Девушка забыла или сделала вид, что забыла, что она голая, и уцепилась за решетку своей камеры. Несмотря на свое опьянение, она еще старалась сохранить привлекательность женщины, способной соблазнить мужчину при помощи средств, отпущенных ей природой.
– Держу пари, что вы предпочли бы находится здесь, вместе со мной.
– Не совсем так, – осторожно заметил Латур.
Его безразличие подстегнуло девушку, она принялась издеваться.
– Ты неспособен или что?
Латур криво улыбнулся.
– Нет, совсем наоборот.
– У тебя кто-то есть?
– Нет.
Девица с трудом облизала свои губы.
– Тогда я скажу тебе, что мы сделаем. Ты штраф заплатишь за меня сегодня утром, а вечером я с тобой буду очень мила.
– Нет, спасибо, – ответил Латур.
Девушка продолжала рассматривать его через решетку камеры.

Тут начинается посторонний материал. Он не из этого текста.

(** The point a command leads to, when it leads to one. *)
Definition target (st : PathState) (cmd : SVGCommand) : option XYZ :=
  match cmd with
  | MOVE_TO x y | LINE_TO x y | SMOOTH_QUAD_TO x y
  | CURVE_TO _ _ _ _ x y | SMOOTH_CURVE_TO _ _ x y | QUAD_TO _ _ x y
  | ARC _ _ _ _ _ x y => Some (mapPoint x y)
  | HORIZ_LINE_TO x => Some (XYZ.new x (XYZ.y (currentPoint st)) 0)
  | VERT_LINE_TO y => Some (XYZ.new (XYZ.x (currentPoint st)) (- y) 0)
  | CLOSE_PATH => Some (pathStartPoint st)
  | UNSUPPORTED _ => None
  end.

(** The control point a command leaves for a smooth command after it. *)
Definition control (st : PathState) (cmd : SVGCommand) : option XYZ :=
  match cmd with
  | CURVE_TO _ _ x2 y2 _ _ | SMOOTH_CURVE_TO x2 y2 _ _ =>
      Some (mapPoint x2 y2)
  | QUAD_TO x1 y1 _ _ => Some (mapPoint x1 y1)
  | SMOOTH_QUAD_TO _ _ => Some (reflection st)
  | UNSUPPORTED _ => lastControlPoint st
  | _ => None
  end.

(** The state after a command. *)
Definition next (st : PathState) (cmd : SVGCommand) : PathState :=
  {| currentPoint := match target st cmd with
                     | Some p => p
                     | None => currentPoint st
                     end;
     pathStartPoint := match cmd with
                       | MOVE_TO x y => mapPoint x y
                       | _ => pathStartPoint st
                       end;
     lastControlPoint := control st cmd |}.
(** * Campus Connect: the opportunity stores and their HTTP handlers

    A shallow embedding of the query-building layer of the Campus Connect
    backend: the models in [backend/src/models] (the shared base model, the
    work-store model and the event-store model), the validators in
    [backend/src/utils/validators.js], and the controllers that call them
    (work, event, cross-table and batch controllers), together with the table
    constraints of [backend/schema.sql] and the route tables of
    [backend/src/routes].

    JavaScript numbers are modelled as exact integers ([Z]); everything the
    handlers compute with (page numbers, limits, row counts, parameter
    indexes) stays far below 2^53 in practice, where the two agree.  Strings
    are byte strings, and white space is ASCII white space. *)

From Stdlib Require Import ZArith Ascii String List Bool Lia DecimalString DecimalPos Permutation.
From stdpp Require Import base option list strings gmap fin_maps.
Import ListNotations.

Set Warnings "-register-all".

Open Scope string_scope.
Open Scope list_scope.
Open Scope Z_scope.

(** ** JavaScript values *)

Module JS.

(** The values that reach the handlers: parsed JSON bodies, parsed query
    strings (strings, arrays and nested objects), and [Date] objects built by
    the filter compiler ([VDate] holds the epoch milliseconds). *)
Inductive value : Type :=
| VUndef
| VNull
| VBool (b : bool)
| VNum (n : Z)
| VStr (s : string)
| VDate (ms : Z)
| VArr (xs : list value)
| VObj (fields : list (string * value)).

– Нет ничего удивительного, – проговорила она наконец. – Я теперь знаю, кто ты. Ты тот прохвост, помощник шерифа, который спустил старого мошенника и изнасиловал его жену.
– Я не трогал никого, – сказал Латур.
– Я тебе не верю, знаешь! Да, это ты говоришь, а знаешь, что говорят в городе?
– Что же?
– Что это ты также изнасиловал и тех трех девочек. И я в это верю. Они имели тогда страшный вид после работы этого типа. – Девица казалась заинтересованной. – Но что с тобой делается, что у тебя не так как следует? Ты один из тех, которые любят все запрещенное?
Латур не счел нужным ответить. Девушка перестала интересоваться им и растянулась на тощем матрасике своей койки.
– А потом, черт возьми, уж ничего и не поделаешь! Мой дорогой, папаша, ты дошел до конца своего пути!
Латур спросил:
– Что вы хотите сказать?
Девушка приняла таинственный вид.
– Подожди до вечера и увидишь. В городе есть негодяи, но есть и настоящие мужчины.
– Что вы хотите этим сказать? – снова спросил Латур.
Вместо ответа девушка, сломленная усталостью после ночной работы и парами виски, стала зевать и вертеться на своем ложе, потом закрыла глаза и уснула.
Наступление рабочего утра пришлось ждать долго. Оно началось со стука кастрюль и другой посуды на кухне тюрьмы. Там готовился тощий завтрак для обитателей тюрьмы, задержанных ночью. При одной только мысли о еде Латур почувствовал спазмы в желудке, но горячий ароматный кофе с цикорием приятно пахнул. Он с нетерпением ждал того момента, когда служитель появится с чашкой кофе.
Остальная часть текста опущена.